--- Information provided ---

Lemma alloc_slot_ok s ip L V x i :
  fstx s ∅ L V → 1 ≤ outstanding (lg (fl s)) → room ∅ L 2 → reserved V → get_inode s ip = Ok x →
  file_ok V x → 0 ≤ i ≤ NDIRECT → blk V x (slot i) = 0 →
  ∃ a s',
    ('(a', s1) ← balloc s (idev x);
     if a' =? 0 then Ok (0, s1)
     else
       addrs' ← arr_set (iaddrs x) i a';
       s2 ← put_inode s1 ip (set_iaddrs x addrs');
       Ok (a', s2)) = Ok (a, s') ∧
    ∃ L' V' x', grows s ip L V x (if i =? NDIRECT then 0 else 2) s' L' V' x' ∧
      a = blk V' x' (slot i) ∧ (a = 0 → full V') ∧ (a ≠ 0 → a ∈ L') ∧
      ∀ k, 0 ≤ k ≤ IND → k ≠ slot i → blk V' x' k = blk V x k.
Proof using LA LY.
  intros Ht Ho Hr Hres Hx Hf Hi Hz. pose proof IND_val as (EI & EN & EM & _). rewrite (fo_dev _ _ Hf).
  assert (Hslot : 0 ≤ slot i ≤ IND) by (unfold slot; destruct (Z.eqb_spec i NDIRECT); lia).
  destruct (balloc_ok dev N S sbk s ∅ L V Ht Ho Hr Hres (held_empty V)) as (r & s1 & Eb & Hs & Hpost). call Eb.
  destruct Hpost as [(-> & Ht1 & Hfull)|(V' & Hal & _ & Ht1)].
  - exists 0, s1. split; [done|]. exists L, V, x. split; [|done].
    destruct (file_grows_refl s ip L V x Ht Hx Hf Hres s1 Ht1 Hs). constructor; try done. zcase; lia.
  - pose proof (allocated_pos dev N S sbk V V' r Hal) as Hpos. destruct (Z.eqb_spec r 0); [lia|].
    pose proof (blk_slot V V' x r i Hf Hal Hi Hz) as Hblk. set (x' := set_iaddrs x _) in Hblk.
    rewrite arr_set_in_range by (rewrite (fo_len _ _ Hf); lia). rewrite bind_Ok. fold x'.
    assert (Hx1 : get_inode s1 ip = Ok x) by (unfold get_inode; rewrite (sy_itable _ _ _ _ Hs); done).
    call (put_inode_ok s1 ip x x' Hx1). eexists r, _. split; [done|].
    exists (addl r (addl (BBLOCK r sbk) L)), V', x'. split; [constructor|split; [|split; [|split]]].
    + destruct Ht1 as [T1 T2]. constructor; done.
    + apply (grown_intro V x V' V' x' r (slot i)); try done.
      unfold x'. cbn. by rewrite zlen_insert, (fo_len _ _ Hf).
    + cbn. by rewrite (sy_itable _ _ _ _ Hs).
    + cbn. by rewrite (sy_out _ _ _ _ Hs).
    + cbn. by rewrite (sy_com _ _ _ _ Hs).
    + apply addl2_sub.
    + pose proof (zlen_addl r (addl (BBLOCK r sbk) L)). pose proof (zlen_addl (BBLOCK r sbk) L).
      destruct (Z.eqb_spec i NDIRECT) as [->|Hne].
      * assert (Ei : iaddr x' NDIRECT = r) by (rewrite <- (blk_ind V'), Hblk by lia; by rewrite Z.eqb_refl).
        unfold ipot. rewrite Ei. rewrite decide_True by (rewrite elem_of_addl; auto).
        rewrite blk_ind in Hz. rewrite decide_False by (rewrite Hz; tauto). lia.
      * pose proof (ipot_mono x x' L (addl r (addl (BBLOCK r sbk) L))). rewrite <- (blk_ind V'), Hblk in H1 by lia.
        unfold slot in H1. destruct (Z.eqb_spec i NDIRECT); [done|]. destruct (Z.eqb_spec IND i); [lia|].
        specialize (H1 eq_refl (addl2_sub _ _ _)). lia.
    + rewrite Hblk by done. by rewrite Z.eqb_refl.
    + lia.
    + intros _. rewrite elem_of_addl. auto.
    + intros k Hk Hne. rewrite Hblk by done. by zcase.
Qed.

---
--- Information provided ---

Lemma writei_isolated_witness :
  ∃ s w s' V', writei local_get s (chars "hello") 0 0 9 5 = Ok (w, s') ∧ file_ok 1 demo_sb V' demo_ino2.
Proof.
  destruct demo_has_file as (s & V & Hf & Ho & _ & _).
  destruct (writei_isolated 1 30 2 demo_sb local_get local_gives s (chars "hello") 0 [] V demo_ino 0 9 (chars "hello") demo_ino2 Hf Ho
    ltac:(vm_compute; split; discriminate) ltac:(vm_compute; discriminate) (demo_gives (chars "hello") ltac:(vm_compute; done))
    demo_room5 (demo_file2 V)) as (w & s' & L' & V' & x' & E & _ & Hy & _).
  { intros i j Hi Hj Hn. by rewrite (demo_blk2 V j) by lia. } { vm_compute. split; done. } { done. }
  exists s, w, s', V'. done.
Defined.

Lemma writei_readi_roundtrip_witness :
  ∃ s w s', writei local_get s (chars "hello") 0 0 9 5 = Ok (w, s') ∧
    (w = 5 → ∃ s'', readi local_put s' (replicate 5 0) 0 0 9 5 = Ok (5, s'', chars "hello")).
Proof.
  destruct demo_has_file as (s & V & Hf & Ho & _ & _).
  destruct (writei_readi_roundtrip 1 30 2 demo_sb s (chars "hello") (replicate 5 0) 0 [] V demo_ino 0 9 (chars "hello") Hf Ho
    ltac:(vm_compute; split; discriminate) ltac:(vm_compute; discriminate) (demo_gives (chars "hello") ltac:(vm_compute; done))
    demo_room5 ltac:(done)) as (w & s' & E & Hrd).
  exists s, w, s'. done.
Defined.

---
--- Information provided ---

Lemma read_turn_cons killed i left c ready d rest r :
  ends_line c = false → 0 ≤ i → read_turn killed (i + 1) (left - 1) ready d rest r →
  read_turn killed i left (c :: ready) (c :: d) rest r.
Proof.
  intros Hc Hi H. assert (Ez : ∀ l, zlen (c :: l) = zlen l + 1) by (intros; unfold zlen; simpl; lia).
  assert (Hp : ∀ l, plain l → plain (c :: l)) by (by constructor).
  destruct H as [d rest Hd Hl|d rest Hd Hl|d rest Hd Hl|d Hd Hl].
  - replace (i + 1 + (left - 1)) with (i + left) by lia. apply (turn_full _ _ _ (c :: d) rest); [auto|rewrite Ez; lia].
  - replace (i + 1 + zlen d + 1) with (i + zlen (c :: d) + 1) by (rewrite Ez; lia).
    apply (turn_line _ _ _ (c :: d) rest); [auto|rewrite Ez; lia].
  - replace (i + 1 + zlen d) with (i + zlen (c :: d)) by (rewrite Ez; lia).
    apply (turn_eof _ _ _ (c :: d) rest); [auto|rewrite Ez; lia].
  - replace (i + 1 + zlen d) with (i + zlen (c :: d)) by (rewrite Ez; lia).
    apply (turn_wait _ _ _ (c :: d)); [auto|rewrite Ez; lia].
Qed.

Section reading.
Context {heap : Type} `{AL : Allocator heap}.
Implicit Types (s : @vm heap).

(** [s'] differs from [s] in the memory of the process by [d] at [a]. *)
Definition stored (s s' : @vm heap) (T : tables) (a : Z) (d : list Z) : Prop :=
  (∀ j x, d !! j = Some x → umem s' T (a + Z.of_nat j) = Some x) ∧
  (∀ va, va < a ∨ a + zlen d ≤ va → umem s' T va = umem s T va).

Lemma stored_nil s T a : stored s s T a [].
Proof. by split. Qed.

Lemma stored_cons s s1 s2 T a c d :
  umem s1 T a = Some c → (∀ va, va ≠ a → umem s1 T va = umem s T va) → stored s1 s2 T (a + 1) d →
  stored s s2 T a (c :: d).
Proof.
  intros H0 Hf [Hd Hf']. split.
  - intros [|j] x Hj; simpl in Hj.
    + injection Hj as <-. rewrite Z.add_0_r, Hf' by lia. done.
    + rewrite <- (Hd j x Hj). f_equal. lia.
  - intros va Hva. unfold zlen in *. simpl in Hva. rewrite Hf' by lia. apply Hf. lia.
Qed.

---

[Your instructions]: Print again the lines of the entries above that fall between the line holding "Proof. by split. Qed." and the line holding "by lia. done.", inclusive, exactly as they stand.

[Answer space]:
Proof. by split. Qed.

Lemma stored_cons s s1 s2 T a c d :
  umem s1 T a = Some c → (∀ va, va ≠ a → umem s1 T va = umem s T va) → stored s1 s2 T (a + 1) d →
  stored s s2 T a (c :: d).
Proof.
  intros H0 Hf [Hd Hf']. split.
  - intros [|j] x Hj; simpl in Hj.
    + injection Hj as <-. rewrite Z.add_0_r, Hf' by lia. done.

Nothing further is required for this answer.